<<<<
(* ===== verification/SplunkHec.v ===== *)
(** * Buffered log events for Splunk (src/internal/splunkhec/handler.go)

    A log record is handled locally and queued, encoded, in a bounded buffer; a
    flush takes the buffer, posts it in batches and, when a post fails, puts back
    at the front what was not acknowledged.  Callers, the ticker's worker and
    [Close] run at the same time, so the handler's calls are programs whose
    nodes are their atomic sections and what they ask of the environment, and
    the system interleaves them.  The collector, the clock, the contexts, the
    JSON encoder and the local handler are the environment. *)

From Stdlib Require Import Floats.SpecFloat.
From S2P Require Import Prelude GoStrings AdminWeb.

#[local] Open Scope Z_scope.

Definition maxBatchBytes : Z := Z.shiftl 1 20.
Definition maxPendingBytes : Z := Z.shiftl 64 20.
Definition maxResponseBytes : Z := Z.shiftl 64 10.

Inductive CtxErr := CtxCanceled | CtxDeadline.

(** The errors, by the message each is built with. *)
Inductive hecError :=
| EndpointRequired | EndpointNotAbsolute | EndpointScheme | EndpointUser | TokenRequired | IndexRequired
| FlushIntervalNotPositive | LocalRequired
| LocalError | EncodingEvent | EncodingEnvelope | JoinedErrors (local : bool) (e : hecError)
| WaitingToFlush (e : CtxErr) | StoppingWorker (e : CtxErr)
| BuildingRequest | SendingRequest | ReadingResponse | ClosingResponse | HTTPStatus (status : Z)
| DecodingResponse | MissingCode | RejectedBatch (code : Z).

(** ** Options *)

(** [url.ParseRequestURI], and whether [http.NewRequestWithContext] accepts a URL. *)
Class RequestURIs := { ParseRequestURI : gostring -> option URL; NewRequest_accepts : gostring -> bool }.

(** What [NewHandler] takes of its options; the local handler by whether it is set. *)
Record Options := { opt_Endpoint : gostring; opt_Token : gostring; opt_Index : gostring; opt_FlushInterval : Z; opt_Local : bool }.

Record Settings := { endpoint : gostring; token : gostring; index : gostring; flushInterval : Z }.

Section Options.
Context {U : UnicodeCase} {R : RequestURIs}.

Definition validateOptions (endpoint token index : gostring) (flushInterval : Z) (local : bool) : option hecError :=
  if bool_decide (endpoint = []) then Some EndpointRequired
  else
    match ParseRequestURI endpoint with
    | None => Some EndpointNotAbsolute
    | Some parsed =>
      if bool_decide (u_Host parsed = []) then Some EndpointNotAbsolute
      else if negb (EqualFold (u_Scheme parsed) (str "http")) && negb (EqualFold (u_Scheme parsed) (str "https")) then Some EndpointScheme
      else if u_User parsed then Some EndpointUser
      else if bool_decide (token = []) then Some TokenRequired
      else if bool_decide (index = []) then Some IndexRequired
      else if flushInterval <=? 0 then Some FlushIntervalNotPositive
      else if negb local then Some LocalRequired
      else None
    end.

Definition NewHandler (o : Options) : result hecError Settings :=
  let endpoint := TrimSpace (opt_Endpoint o) in
  let token := TrimSpace (opt_Token o) in
  let index := TrimSpace (opt_Index o) in
  match validateOptions endpoint token index (opt_FlushInterval o) (opt_Local o) with
  | Some e => Err e
  | None => Ok {| endpoint := endpoint; token := token; index := index; flushInterval := opt_FlushInterval o |}
  end.

End Options.

(** ** Derived handlers *)

(** [slog.Handler] as far as deriving handlers goes. *)
Class Derivable (Attr H : Type) := { withAttrs : H -> list Attr -> H; withGroup : H -> gostring -> H }.

(** A [slog.Record]: its time ([None] is the zero time) as seconds and
    nanoseconds, and the rest of it. *)
Record SlogRecord (Body : Type) := { sr_Time : option (Z * Z); sr_Body : Body }.
Arguments sr_Time {Body} _.
Arguments sr_Body {Body} _.

Record hecEvent := { he_Time : spec_float; he_Source : gostring; he_SourceType : gostring; he_Index : gostring; he_Event : gostring }.

(** The JSON encoders of the standard library: a new [slog.JSONHandler] on an
    empty buffer, what it writes for a record, and [json.Marshal] of the envelope;
    and [json.Unmarshal] into [hecResponse], whose code may be missing or null. *)
Class HecCodec (Attr J Body : Type) := {
  json_derivable :: Derivable Attr J;
  NewJSONHandler : J;
  json_Handle : J -> SlogRecord Body -> option gostring;
  Marshal_hecEvent : hecEvent -> option gostring;
  Unmarshal_hecResponse : gostring -> option (option Z)
}.

(** [float64(n)] of an integer. *)
Definition float64 (n : Z) : spec_float := binary_normalize 53 1024 n 0 false.
Definition event_time (sec nsec : Z) : spec_float :=
  SFadd 53 1024 (float64 sec) (SFdiv 53 1024 (float64 nsec) (float64 (10 ^ 9))).

Section Handlers.
Context {Attr L J Body : Type} {DL : Derivable Attr L} {HC : HecCodec Attr J Body}.

Record handlerOperation := { op_attrs : list Attr; op_group : gostring }.
(* ===== verification/Config.v ===== *)
(** * Configuration (src/internal/config/config.go, kafka.go)

    The gateway is configured by environment variables.  [LoadConfig] reads and
    validates them and applies the defaults, or the process exits; [server.New]
    and the tests apply the defaults to a configuration of their own.  Proved:
    defaults are applied once and for all, a loaded configuration is valid and
    stays so, the limiter and the log handler take it as it stands.

    The environment is a function; [url.Parse], [time.ParseDuration] and the
    LDAP library's names are interfaces. *)

From S2P Require Import Prelude GoStrings NetIP Credentials Limiter HandlerBase XmlDecode AdminWeb SplunkHec.

#[local] Open Scope Z_scope.

(** ** Interfaces *)

(** [time.ParseDuration], in nanoseconds. *)
Class Durations := { ParseDuration : gostring -> option Z }.

(** The LDAP library's distinguished names: a list of relative names, each a
    list of attributes; [None] is an error or a nil name. *)
Record DNAttribute := { dn_Type : gostring; dn_Value : gostring }.
Abbreviation RDN := (list DNAttribute).
Class DistinguishedNames := { ParseDN : gostring -> option (list RDN); DN_EqualFold : list RDN -> list RDN -> bool }.

(** ** The settings *)

Definition second : Z := 10 ^ 9.
Definition minute : Z := 60 * second.

Record Config := {
  c_ListenAddr : gostring; c_LDAPURL : gostring; c_LDAPDomain : gostring; c_BaseDN : gostring;
  c_LDAPGroupBaseDN : gostring; c_GroupTTL : Z; c_GroupCacheMaxEntries : Z; c_LDAPOperationTimeout : Z;
  c_AuthMaxConcurrent : Z; c_AuthRatePerSecond : Z; c_AuthRateBurst : Z; c_AuthReservedConcurrent : Z;
  c_AuthReservedRatePerSecond : Z; c_AuthReservedBurst : Z; c_AuthPerIPMaxConcurrent : Z;
  c_AuthPerIPRatePerSecond : Z; c_AuthPerIPBurst : Z; c_AuthPerPrincipalMaxConcurrent : Z;
  c_AuthPerPrincipalRatePerSecond : Z; c_AuthPerPrincipalBurst : Z; c_AuthIngressPerIPRatePerSecond : Z;
  c_AuthIngressPerIPBurst : Z; c_AuthTrustedCredentialTTL : Z; c_TrustedProxyCIDRs : list gostring;
  c_authReservedLimitsConfigured : bool; c_UpstreamEndpoint : gostring; c_UpstreamRegion : gostring;
  c_UpstreamAccessKey : gostring; c_UpstreamSecretKey : gostring; c_UpstreamForcePathStyle : bool;
  c_UpstreamSkipCertificateValidation : bool; c_CookieSecret : gostring; c_AdminPublicOrigin : gostring;
  c_SigV4MaxSkew : Z; c_RequiredUploadMetadataKeys : list gostring; c_KafkaBrokers : list gostring;
  c_EnableKafkaBucketTopic : bool; c_KafkaGlobalTopic : gostring; c_KafkaNotificationTimeout : Z;
  c_KafkaPopTimeout : Z; c_KafkaPopIdleTimeout : Z; c_KafkaPopMaxConsumers : Z; c_SplunkHECEndpoint : gostring;
  c_SplunkHECToken : gostring; c_SplunkHECIndex : gostring; c_SplunkHECFlushInterval : Z; c_S3AuditHashKey : gostring;
  c_ReadHeaderTimeout : Z; c_ReadTimeout : Z; c_WriteTimeout : Z; c_TransferIdleTimeout : Z;
  c_MaxConcurrentRequests : Z; c_IdleTimeout : Z; c_ShutdownTimeout : Z; c_MaxHeaderBytes : Z;
  c_AdminLoginReadTimeout : Z; c_ReadinessCheckTimeout : Z; c_ReadinessCacheTTL : Z;
  c_ReadinessAllowedCIDRs : list gostring; c_S3GatewayPrivateX25519Key : option PrivateKey; c_AcmeCaDir : gostring;
  c_AcmeDomains : gostring; c_AcmeServer : gostring; c_AcmeDataDir : gostring
}.
(** [Config{}]. *)
Definition zero_config : Config :=
  {| c_ListenAddr := []; c_LDAPURL := []; c_LDAPDomain := []; c_BaseDN := []; c_LDAPGroupBaseDN := [];
     c_GroupTTL := 0; c_GroupCacheMaxEntries := 0; c_LDAPOperationTimeout := 0; c_AuthMaxConcurrent := 0;
     c_AuthRatePerSecond := 0; c_AuthRateBurst := 0; c_AuthReservedConcurrent := 0; c_AuthReservedRatePerSecond := 0;
     c_AuthReservedBurst := 0; c_AuthPerIPMaxConcurrent := 0; c_AuthPerIPRatePerSecond := 0; c_AuthPerIPBurst := 0;
     c_AuthPerPrincipalMaxConcurrent := 0; c_AuthPerPrincipalRatePerSecond := 0; c_AuthPerPrincipalBurst := 0;
     c_AuthIngressPerIPRatePerSecond := 0; c_AuthIngressPerIPBurst := 0; c_AuthTrustedCredentialTTL := 0;
     c_TrustedProxyCIDRs := []; c_authReservedLimitsConfigured := false; c_UpstreamEndpoint := [];
     c_UpstreamRegion := []; c_UpstreamAccessKey := []; c_UpstreamSecretKey := []; c_UpstreamForcePathStyle := false;
     c_UpstreamSkipCertificateValidation := false; c_CookieSecret := []; c_AdminPublicOrigin := [];
     c_SigV4MaxSkew := 0; c_RequiredUploadMetadataKeys := []; c_KafkaBrokers := [];
     c_EnableKafkaBucketTopic := false; c_KafkaGlobalTopic := []; c_KafkaNotificationTimeout := 0;
     c_KafkaPopTimeout := 0; c_KafkaPopIdleTimeout := 0; c_KafkaPopMaxConsumers := 0; c_SplunkHECEndpoint := [];
     c_SplunkHECToken := []; c_SplunkHECIndex := []; c_SplunkHECFlushInterval := 0; c_S3AuditHashKey := [];
     c_ReadHeaderTimeout := 0; c_ReadTimeout := 0; c_WriteTimeout := 0; c_TransferIdleTimeout := 0;
     c_MaxConcurrentRequests := 0; c_IdleTimeout := 0; c_ShutdownTimeout := 0; c_MaxHeaderBytes := 0;
     c_AdminLoginReadTimeout := 0; c_ReadinessCheckTimeout := 0; c_ReadinessCacheTTL := 0;
     c_ReadinessAllowedCIDRs := []; c_S3GatewayPrivateX25519Key := None; c_AcmeCaDir := []; c_AcmeDomains := [];
     c_AcmeServer := []; c_AcmeDataDir := [] |}.

(** ** Defaults *)

Definition default_string (v d : gostring) : gostring := if bool_decide (v = []) then d else v.
Definition default_int (v d : Z) : Z := if v =? 0 then d else v.
Definition default_list (v d : list gostring) : list gostring := if bool_decide (v = []) then d else v.

Definition defaultReservedLimit (total configuredDefault : Z) : Z :=
  if total <=? 1 then 0
  else
    let reserved := Z.quot total 4 in
    let reserved := if reserved =? 0 then 1 else reserved in
    if configuredDefault <? reserved then configuredDefault else reserved.
(* ===== verification/Ldap.v ===== *)
(** * Group lookup in the directory (src/internal/ldap/ldap.go)

    [FetchGroupsUPN] binds as the user and reads the user's own entry; the
    groups it returns are the common names of the memberships that lie directly
    in the configured container.  The directory is the environment, asked in
    turn; names are parsed and compared, and filters escaped, by the LDAP
    library, an interface. *)

From S2P Require Import Prelude GoStrings Config.

#[local] Open Scope Z_scope.

(** [ldap.EscapeFilter]. *)
Class Filters := { EscapeFilter : gostring -> gostring }.

(** ** What is asked of the directory *)

Record SearchRequest := {
  sq_BaseDN : gostring; sq_SizeLimit : Z; sq_TimeLimit : Z; sq_TypesOnly : bool; sq_Filter : gostring; sq_Attributes : list gostring
}.
(** The failure of a bind, by whether its code is that of invalid credentials. *)
Inductive BindFailure := InvalidCredentials | OtherBindFailure.

Inductive Ask :=
| Dial (url : gostring) (timeout : Z)
| SetTimeout (timeout : Z)
| Bind (name password : gostring)
| Search (request : SearchRequest)       (* the memberOf values of each entry *)
| CloseConn.
Definition Reply (a : Ask) : Type :=
  match a with
  | Dial _ _ => bool                       (* whether there is a connection *)
  | Bind _ _ => option BindFailure
  | Search _ => option (list (list gostring))
  | SetTimeout _ | CloseConn => unit
  end.

Inductive LProg (R : Type) : Type := LRet (r : R) | LAsk (a : Ask) (k : Reply a -> LProg R).
Arguments LRet {R} r.
Arguments LAsk {R} a k.

Inductive LdapError :=
| BadContainer (message : gostring) | DialFailed | RejectedCredentials | BindFailed | SearchFailed | NotOneEntry (count : nat).

(** ** The lookup *)

Definition defaultLDAPOperationTimeout : Z := 10 * second.

Section Ldap.
Context {U : UnicodeCase} {N : DistinguishedNames} {F : Filters}.

Definition trustedGroupCN (dn : gostring) (container : list RDN) : gostring :=
  if bool_decide (container = []) then []
  else
    match ParseDN dn with
    | None => []
    | Some parsed =>
      if negb (length parsed =? length container + 1)%nat then []
      else
        match parsed with
        | [] => []
        | leaf :: parent =>
          if negb (DN_EqualFold parent container) then []
          else
            match leaf with
            | [attribute] => if EqualFold (dn_Type attribute) (str "CN") then TrimSpace (dn_Value attribute) else []
            | _ => []
            end
        end
    end.

Definition wrapBindError (e : BindFailure) : LdapError :=
  match e with InvalidCredentials => RejectedCredentials | OtherBindFailure => BindFailed end.

Definition add_group (container : list RDN) (groups : gset gostring) (dn : gostring) : gset gostring :=
  let cn := trustedGroupCN dn container in
  if bool_decide (cn <> []) then {[ToLower cn]} ∪ groups else groups.

Definition group_request (cfg : Config) (upnWithDomain : gostring) : SearchRequest :=
  {| sq_BaseDN := c_BaseDN cfg; sq_SizeLimit := 1; sq_TimeLimit := 5; sq_TypesOnly := false;
     sq_Filter := str "(userPrincipalName=" ++ EscapeFilter upnWithDomain ++ str ")"; sq_Attributes := [str "memberOf"] |}.

(** The deferred close comes with every return after the dial. *)
Definition closing {R} (r : R) : LProg R := LAsk CloseConn (fun _ => LRet r).

Definition FetchGroupsUPN (cfg : Config) (upn password : gostring) : LProg (result LdapError (gset gostring)) :=
  match LDAPGroupContainerDN cfg with
  | Err message => LRet (Err (BadContainer message))
  | Ok groupContainer =>
    let operationTimeout := if c_LDAPOperationTimeout cfg <=? 0 then defaultLDAPOperationTimeout else c_LDAPOperationTimeout cfg in
    LAsk (Dial (c_LDAPURL cfg) operationTimeout) (fun connected =>
      if negb connected then LRet (Err DialFailed)
      else
        LAsk (SetTimeout operationTimeout) (fun _ =>
          let upnWithDomain := upn ++ str "@" ++ EscapeFilter (c_LDAPDomain cfg) in
          LAsk (Bind upnWithDomain password) (fun failure =>
            match failure with
            | Some e => closing (Err (wrapBindError e))
            | None =>
              LAsk (Search (group_request cfg upnWithDomain)) (fun entries =>
                match entries with
                | None => closing (Err SearchFailed)
                | Some [memberOf] => closing (Ok (fold_left (add_group groupContainer) memberOf ∅))
                | Some l => closing (Err (NotOneEntry (length l)))
                end)
            end)))
  end.

(** ** Runs *)

Inductive Asked : Type := AskedFor (a : Ask) (r : Reply a).
Inductive lruns {R} : LProg R -> list Asked -> R -> Prop :=
| lruns_ret r : lruns (LRet r) [] r
| lruns_ask a k x t r : lruns (k x) t r -> lruns (LAsk a k) (AskedFor a x :: t) r.

Lemma lruns_ask_inv {R} a (k : Reply a -> LProg R) t r :
  lruns (LAsk a k) t r -> exists x t', t = AskedFor a x :: t' /\ lruns (k x) t' r.
Proof. intros H. refine match H in lruns m t r return match m with LRet _ => True | LAsk a k => exists x t', t = AskedFor a x :: t' /\ lruns (k x) t' r end
    with lruns_ret r => I | lruns_ask a k x t r Hk => _ end. by exists x, t. Qed.
Lemma lruns_ret_inv {R} (x : R) t r : lruns (LRet x) t r -> t = [] /\ r = x.
Proof. inversion 1; subst. done. Qed.
Lemma lruns_closing_inv {R} (x : R) t r : lruns (closing x) t r -> t = [AskedFor CloseConn tt] /\ r = x.
Proof. intros ([] & t' & -> & [-> ->]%lruns_ret_inv)%lruns_ask_inv. done. Qed.

(** ** What the lookup guarantees *)

(** A membership that counts: its name is one CN attribute directly below the
    container. *)
Definition member_of (container : list RDN) (dn cn : gostring) : Prop :=
  exists attribute parent, ParseDN dn = Some ([attribute] :: parent) /\ length parent = length container /\
    DN_EqualFold parent container = true /\ EqualFold (dn_Type attribute) (str "CN") = true /\ cn = TrimSpace (dn_Value attribute).

Lemma trustedGroupCN_exact dn container cn :
  container <> [] -> cn <> [] -> (trustedGroupCN dn container = cn <-> member_of container dn cn).
Proof.
  intros Hc Hcn. unfold trustedGroupCN, member_of. rewrite bool_decide_eq_false_2 by done.
  destruct (ParseDN dn) as [parsed|]; [|split; [congruence|by intros (a & p & ? & _)]].
  destruct (Nat.eqb_spec (length parsed) (length container + 1)) as [Hl|Hl]; cbn [negb].
  - destruct parsed as [|leaf parent]; [cbn in Hl; lia|]. cbn in Hl. destruct (DN_EqualFold parent container) eqn:He; cbn [negb].
    + destruct leaf as [|attribute [|]]; [split; [congruence|by intros (a & p & ? & _)]| |split; [congruence|by intros (a & p & ? & _)]].
      destruct (EqualFold (dn_Type attribute) (str "CN")) eqn:Ht.
      * split; [intros <-; exists attribute, parent; split_and!; [done|lia|done..]|]. intros (a & p & Heq & _ & _ & _ & ->). by simplify_eq.
      * split; [congruence|]. intros (a & p & Heq & _ & _ & Ht' & _). simplify_eq. congruence.
    + split; [congruence|]. intros (a & p & Heq & _ & He' & _). simplify_eq. congruence.
  - split; [congruence|]. intros (a & p & Heq & Hp & _). simplify_eq. cbn in Hl. lia.
Qed.

Lemma add_groups container memberOf groups g :
  g ∈ fold_left (add_group container) memberOf groups <->
  g ∈ groups \/ exists dn, dn ∈ memberOf /\ trustedGroupCN dn container <> [] /\ g = ToLower (trustedGroupCN dn container).
Proof.
  revert groups. induction memberOf as [|dn l IH]; intros groups; cbn [fold_left].
  { split; [by left|]. intros [?|(dn & ?%not_elem_of_nil & _)]; done. }
  rewrite IH. unfold add_group. cbv zeta. setoid_rewrite elem_of_cons. case_bool_decide; set_solver.
Qed.

(** C25. The lookup returns groups only for a user whom the directory has just
    let bind with that password under the name in the configured domain, from
    the only entry it finds for exactly that name; a group is among them if and
    only if the entry has a membership directly in the configured container
    whose common name it is, in lower case.  The connection is closed. *)
Theorem groups_trusted cfg upn password t groups :
  lruns (FetchGroupsUPN cfg upn password) t (Ok groups) ->
  exists container timeout memberOf,
    LDAPGroupContainerDN cfg = Ok container /\
    let name := upn ++ str "@" ++ EscapeFilter (c_LDAPDomain cfg) in
    t = [AskedFor (Dial (c_LDAPURL cfg) timeout) true; AskedFor (SetTimeout timeout) tt; AskedFor (Bind name password) None;
         AskedFor (Search (group_request cfg name)) (Some [memberOf]); AskedFor CloseConn tt] /\
    forall g, g ∈ groups <-> exists dn cn, dn ∈ memberOf /\ cn <> [] /\ member_of container dn cn /\ g = ToLower cn.
Proof.
  unfold FetchGroupsUPN. destruct (LDAPGroupContainerDN cfg) as [container|message] eqn:Hc; [|by intros [_ ?]%lruns_ret_inv].
  assert (Hne : container <> []).
  { unfold LDAPGroupContainerDN in Hc. cbv zeta in Hc. apply require_Ok in Hc as [_ Hc].
    destruct (ParseDN _) as [[|r l]|]; [done| |done]. apply require_Ok in Hc as [_ Hc]. by injection Hc as <-. }
  cbv zeta. intros ([|] & t1 & -> & H)%lruns_ask_inv; cbn [negb] in H; [|by apply lruns_ret_inv in H as [_ ?]].
  apply lruns_ask_inv in H as ([] & t2 & -> & H). apply lruns_ask_inv in H as ([e|] & t3 & -> & H); [by apply lruns_closing_inv in H as [_ ?]|].
  apply lruns_ask_inv in H as ([[|memberOf [|]]|] & t4 & -> & H); try by apply lruns_closing_inv in H as [_ ?].
  apply lruns_closing_inv in H as [-> [= ->]]. eexists container, _, memberOf. split; [done|]. split; [reflexivity|].
  intros g. rewrite add_groups. split.
  - intros [?%elem_of_empty|(dn & Hdn & Hcn & ->)]; [done|]. exists dn, (trustedGroupCN dn container).
    split_and!; [done|done|by apply trustedGroupCN_exact|done].
  - intros (dn & cn & Hdn & Hcn & Hm & ->). right. exists dn. apply trustedGroupCN_exact in Hm as Heq; [|done..]. by rewrite Heq.
Qed.

(** Credentials are reported as rejected only if the directory itself said
    that they are invalid, at a bind with them. *)
Theorem rejection_sound cfg upn password t :
  lruns (FetchGroupsUPN cfg upn password) t (Err RejectedCredentials) ->
  AskedFor (Bind (upn ++ str "@" ++ EscapeFilter (c_LDAPDomain cfg)) password) (Some InvalidCredentials) ∈ t /\
  last t = Some (AskedFor CloseConn tt).
Proof.
  unfold FetchGroupsUPN. destruct (LDAPGroupContainerDN cfg) as [container|message]; [|by intros [_ ?]%lruns_ret_inv].
  cbv zeta. intros ([|] & t1 & -> & H)%lruns_ask_inv; cbn [negb] in H; [|by apply lruns_ret_inv in H as [_ ?]].
  apply lruns_ask_inv in H as ([] & t2 & -> & H). apply lruns_ask_inv in H as ([[|]|] & t3 & -> & H).
  - apply lruns_closing_inv in H as [-> _]. split; [|done]. by do 2 apply list_elem_of_further; left.
  - by apply lruns_closing_inv in H as [_ ?].
  - apply lruns_ask_inv in H as ([[|memberOf [|]]|] & t4 & -> & H); by apply lruns_closing_inv in H as [_ ?].
Qed.
End Ldap.

(** ** Witnesses *)

(** Names as comma-separated attributes, compared as they stand. *)
Definition attribute_of (part : gostring) : RDN :=
  match Cut part "="%byte with Some (t, v) => [{| dn_Type := t; dn_Value := v |}] | None => [{| dn_Type := []; dn_Value := part |}] end.
#[local] Instance plain_names : DistinguishedNames :=
  {| ParseDN s := Some (map attribute_of (Split s ","%byte));
     DN_EqualFold a b := bool_decide (map (map dn_Value) a = map (map dn_Value) b) |}.
#[local] Instance plain_filters : Filters := {| EscapeFilter s := s |}.
Definition ldap_config : Config := match sample_loaded [] with Ok c => c | Err _ => zero_config end.
Definition ldap_name : gostring := str "alice@example.com".
Definition ldap_start : list Asked := [AskedFor (Dial (str "value") (10 * second)) true; AskedFor (SetTimeout (10 * second)) tt].
Definition found (memberOf : list gostring) : list Asked :=
  ldap_start ++ [AskedFor (Bind ldap_name (str "pw")) None; AskedFor (Search (group_request ldap_config ldap_name)) (Some [memberOf]);
                 AskedFor CloseConn tt].
Definition memberships : list gostring := [str "CN=Team_R,value"; str "CN=Nested,OU=sub,value"; str "CN=Other,elsewhere"].
Definition found_groups : gset gostring :=
  fold_left (add_group (U := latin1_case) [[{| dn_Type := []; dn_Value := str "value" |}]]) memberships ∅.

Lemma found_runs :
  lruns (FetchGroupsUPN (U := latin1_case) ldap_config (str "alice") (str "pw")) (found memberships) (Ok found_groups).
Proof.
  assert (Hc : LDAPGroupContainerDN ldap_config = Ok [[{| dn_Type := []; dn_Value := str "value" |}]]) by (vm_compute; reflexivity).
  unfold FetchGroupsUPN. rewrite Hc. cbv zeta.
  apply (lruns_ask (Dial _ _) _ true). apply (lruns_ask (SetTimeout _) _ tt). apply (lruns_ask (Bind _ _) _ None).
  apply (lruns_ask (Search _) _ (Some [memberships])). apply (lruns_ask CloseConn _ tt). constructor.
Qed.

Lemma groups_trusted_witness : bool_decide (str "team_r" ∈ found_groups) = true /\ str "nested" ∉ found_groups /\
  forall g, g ∈ found_groups -> exists cn, cn <> [] /\ g = ToLower (U := latin1_case) cn.
Proof.
  destruct (groups_trusted (U := latin1_case) ldap_config (str "alice") (str "pw") (found memberships) found_groups found_runs)
    as (container & timeout & memberOf & _ & _ & Hg).
  split; [vm_compute; reflexivity|]. split; [apply (bool_decide_unpack _); vm_compute; exact I|].
  intros g H. apply Hg in H as (dn & cn & _ & Hcn & _ & ->). exists cn. split; [exact Hcn|reflexivity].
Defined.

Lemma rejection_sound_witness :
  exists t, lruns (FetchGroupsUPN (U := latin1_case) ldap_config (str "alice") (str "no")) t (Err RejectedCredentials) /\
    last t = Some (AskedFor CloseConn tt).
Proof.
  set (t := ldap_start ++ [AskedFor (Bind ldap_name (str "no")) (Some InvalidCredentials); AskedFor CloseConn tt]).
  assert (Hr : lruns (FetchGroupsUPN (U := latin1_case) ldap_config (str "alice") (str "no")) t (Err RejectedCredentials)).
  { assert (Hc : LDAPGroupContainerDN ldap_config = Ok [[{| dn_Type := []; dn_Value := str "value" |}]]) by (vm_compute; reflexivity).
    unfold FetchGroupsUPN. rewrite Hc. cbv zeta.
    apply (lruns_ask (Dial _ _) _ true). apply (lruns_ask (SetTimeout _) _ tt). apply (lruns_ask (Bind _ _) _ (Some InvalidCredentials)).
    apply (lruns_ask CloseConn _ tt). constructor. }
  exists t. split; [exact Hr|]. exact (proj2 (rejection_sound (U := latin1_case) ldap_config (str "alice") (str "no") t Hr)).
Defined.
>>>>
*Activity:* Each line above that contains the string "result" should be copied.

*Reply to the task:*
Definition NewHandler (o : Options) : result hecError Settings :=
Definition FetchGroupsUPN (cfg : Config) (upn password : gostring) : LProg (result LdapError (gset gostring)) :=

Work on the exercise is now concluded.